■ THE PROBLEM ■
For each line below that includes the word "done", make a copy.

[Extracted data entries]
Lemma C7_complete_has_nothing_missing_witness :
  make_deck_combo "c1" c1_complete ["card a"; "card b"]
  ∈ (find_combos_in_deck (seeded_hash 1) sample_str sample_provider
                         sample_deck fresh).1.1 ∧
  DeckCombo.missing_cards (make_deck_combo "c1" c1_complete ["card a"; "card b"]) = []
  ∧ DeckCombo.is_complete (make_deck_combo "c1" c1_complete ["card a"; "card b"])
    = true.
Proof.
  assert (make_deck_combo "c1" c1_complete ["card a"; "card b"]
          ∈ (find_combos_in_deck (seeded_hash 1) sample_str sample_provider
                                 sample_deck fresh).1.1) as Hin.
  { vm_compute. apply list_elem_of_here. }
  split; [exact Hin|].
  apply (C7_complete_has_nothing_missing (seeded_hash 1) sample_str sample_provider
           sample_deck fresh _ Hin).
Defined.

Lemma C5_present_and_missing_witness :
  make_deck_combo "c1" c1_complete ["card a"; "card b"]
  ∈ (find_combos_in_deck (seeded_hash 1) sample_str sample_provider
                         sample_deck fresh).1.1 ∧
  ∃ r, r ∈ (fetch_all sample_provider sample_deck fresh).1 ∧
       default [] (ComboRecord.cards r) ≠ [] ∧
       ["card a"; "card b"]
       = present_of (deck_cards_of sample_deck) (combo_cards_of r) ∧
       missing_of (deck_cards_of sample_deck) (combo_cards_of r) = [].
Proof.
  assert (make_deck_combo "c1" c1_complete ["card a"; "card b"]
          ∈ (find_combos_in_deck (seeded_hash 1) sample_str sample_provider
                                 sample_deck fresh).1.1) as Hin.
  { vm_compute. apply list_elem_of_here. }
  split; [exact Hin|].
  destruct (C5_present_and_missing (seeded_hash 1) sample_str sample_provider
              sample_deck fresh) as (_ & Hcomplete & _).
  apply (Hcomplete _ Hin).
Defined.

(** ** The request handler *)

(** The handler on a request that passes validation. *)
Lemma check_combos_valid hash str_dict edhrec now request w :
  ComboRequest.cards request ≠ [] →
  length (ComboRequest.cards request) ≤ 200 →
  let w1 := (time_time now w).2 in
  let found := find_combos_in_deck hash str_dict edhrec (ComboRequest.cards request) w1 in
  check_combos hash str_dict edhrec now request w
  = (inr (ComboResponse.mk
            found.1.1
            (take 20 found.1.2)
            (length (ComboRequest.cards request))
            (now (clock_reads found.2) - now (clock_reads w))%Z),
     (time_time now found.2).2).
Proof.
  intros Hne Hlen. unfold check_combos.
  destruct (ComboRequest.cards request) as [|c cs] eqn:Hcards; [done|].
  rewrite decide_False by lia. simpl.
  destruct (find_combos_in_deck _ _ _ _ _) as [[complete potential] w2]. done.
Qed.

(** C8: in every successful response, [potential_combos] is the first 20
    entries of the matcher's potential results, in their order, so it has
    at most 20 entries; [combos] is the matcher's complete list in full. *)
Theorem C8_potential_truncated hash str_dict edhrec now request w response w' :
  check_combos hash str_dict edhrec now request w = (inr response, w') →
  let found := (find_combos_in_deck hash str_dict edhrec
                  (ComboRequest.cards request) (time_time now w).2).1 in
  ComboResponse.potential_combos response = take 20 found.2 ∧
  length (ComboResponse.potential_combos response) ≤ 20 ∧
  ComboResponse.combos response = found.1 ∧
  length (ComboResponse.combos response) = length found.1.
Proof.
  intros Hok found.
  assert (ComboRequest.cards request ≠ []) as Hne.
  { intros Hnil. unfold check_combos in Hok. by rewrite Hnil in Hok. }
  assert (length (ComboRequest.cards request) ≤ 200) as Hlen.
  { destruct (decide (200 < length (ComboRequest.cards request))) as [Hgt|]; [|lia].
    unfold check_combos in Hok.
    destruct (ComboRequest.cards request); [done|].
    by rewrite decide_True in Hok. }
  rewrite check_combos_valid in Hok by done.
  injection Hok as <- _. simpl.
  split; [done|]. split; [|done].
  rewrite length_take. lia.
Qed.

Lemma C8_potential_truncated_witness :
  ∃ response,
    (check_combos (seeded_hash 1) sample_str many_partial sample_now
                  sample_request fresh).1 = inr response ∧
    length (find_combos_in_deck (seeded_hash 1) sample_str many_partial
              sample_deck (time_time sample_now fresh).2).1.2 = 42 ∧
    length (ComboResponse.potential_combos response) ≤ 20.
Proof.
  destruct (check_combos (seeded_hash 1) sample_str many_partial sample_now
                         sample_request fresh) as [[e|response] w'] eqn:Hrun.
  - exfalso. vm_compute in Hrun. discriminate Hrun.
  - exists response. split; [reflexivity|]. split; [vm_compute; reflexivity|].
    apply (C8_potential_truncated (seeded_hash 1) sample_str many_partial sample_now
             sample_request fresh response w' Hrun).
Defined.

(** C9: a request with an empty card list and a request with more than
    200 cards are both rejected with status 400, and the world is
    returned as it was received: no lookup is made, the matcher is not
    run.  A request with 1 to 200 cards passes validation and gets a
    response. *)
Theorem C9_validation hash str_dict edhrec now request w :
  (ComboRequest.cards request = [] →
   check_combos hash str_dict edhrec now request w
   = (inl (mkHTTPException 400 "No cards provided"), w)) ∧
  (200 < length (ComboRequest.cards request) →
   check_combos hash str_dict edhrec now request w
   = (inl (mkHTTPException 400 "Too many cards (max 200)"), w)) ∧
  (1 ≤ length (ComboRequest.cards request) ≤ 200 →
   ∃ response w',
     check_combos hash str_dict edhrec now request w = (inr response, w') ∧
     ComboResponse.analyzed_cards response = length (ComboRequest.cards request)).
Proof.
  split; [|split].
  - intros Hnil. unfold check_combos. by rewrite Hnil.
  - intros Hlen. unfold check_combos.
    destruct (ComboRequest.cards request); [simpl in Hlen; lia|].
    by rewrite decide_True.
  - intros [Hlo Hhi]. eexists _, _. split.
    + apply check_combos_valid; [|done].
      intros Hnil. rewrite Hnil in Hlo. simpl in Hlo. lia.
    + done.
Qed.

Lemma C9_validation_witness :
  (ComboRequest.cards (ComboRequest.mk [] None) = [] ∧
   check_combos (seeded_hash 1) sample_str sample_provider sample_now
                (ComboRequest.mk [] None) fresh
   = (inl (mkHTTPException 400 "No cards provided"), fresh)) ∧
  (200 < length (ComboRequest.cards (ComboRequest.mk (replicate 201 "Card A") None)) ∧
   check_combos (seeded_hash 1) sample_str sample_provider sample_now
                (ComboRequest.mk (replicate 201 "Card A") None) fresh
   = (inl (mkHTTPException 400 "Too many cards (max 200)"), fresh)) ∧
  (1 ≤ length (ComboRequest.cards sample_request) ≤ 200 ∧
   ∃ response w',
     check_combos (seeded_hash 1) sample_str sample_provider sample_now
                  sample_request fresh = (inr response, w') ∧
     ComboResponse.analyzed_cards response
     = length (ComboRequest.cards sample_request)).
Proof.
  split; [|split].
  - split; [reflexivity|].
    apply (C9_validation (seeded_hash 1) sample_str sample_provider sample_now
             (ComboRequest.mk [] None) fresh).
    reflexivity.
  - assert (200 < length (ComboRequest.cards
                            (ComboRequest.mk (replicate 201 "Card A") None))) as Hlen.
    { cbn [ComboRequest.cards]. rewrite length_replicate. lia. }
    split; [exact Hlen|].
    apply (C9_validation (seeded_hash 1) sample_str sample_provider sample_now
             (ComboRequest.mk (replicate 201 "Card A") None) fresh).
    exact Hlen.
  - assert (1 ≤ length (ComboRequest.cards sample_request) ≤ 200) as Hlen.
    { simpl. lia. }
    split; [exact Hlen|].
    apply (C9_validation (seeded_hash 1) sample_str sample_provider sample_now
             sample_request fresh).
    exact Hlen.
Defined.

(** C10: the handler never reads [commander]: two requests with the same
    card list, handled in the same world, give the same outcome, be it an
    error or a response with the same [combos], [potential_combos] and
    [analyzed_cards], and leave the same world. *)
Theorem C10_commander_ignored hash str_dict edhrec now request1 request2 w :
  ComboRequest.cards request1 = ComboRequest.cards request2 →
  check_combos hash str_dict edhrec now request1 w
  = check_combos hash str_dict edhrec now request2 w.
Proof. intros Hcards. unfold check_combos. by rewrite Hcards. Qed.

■ TASK ANSWER ■
  destruct (ComboRequest.cards request) as [|c cs] eqn:Hcards; [done|].
  destruct (find_combos_in_deck _ _ _ _ _) as [[complete potential] w2]. done.
    destruct (ComboRequest.cards request); [done|].
  rewrite check_combos_valid in Hok by done.
  split; [done|]. split; [|done].
    + apply check_combos_valid; [|done].
    + done.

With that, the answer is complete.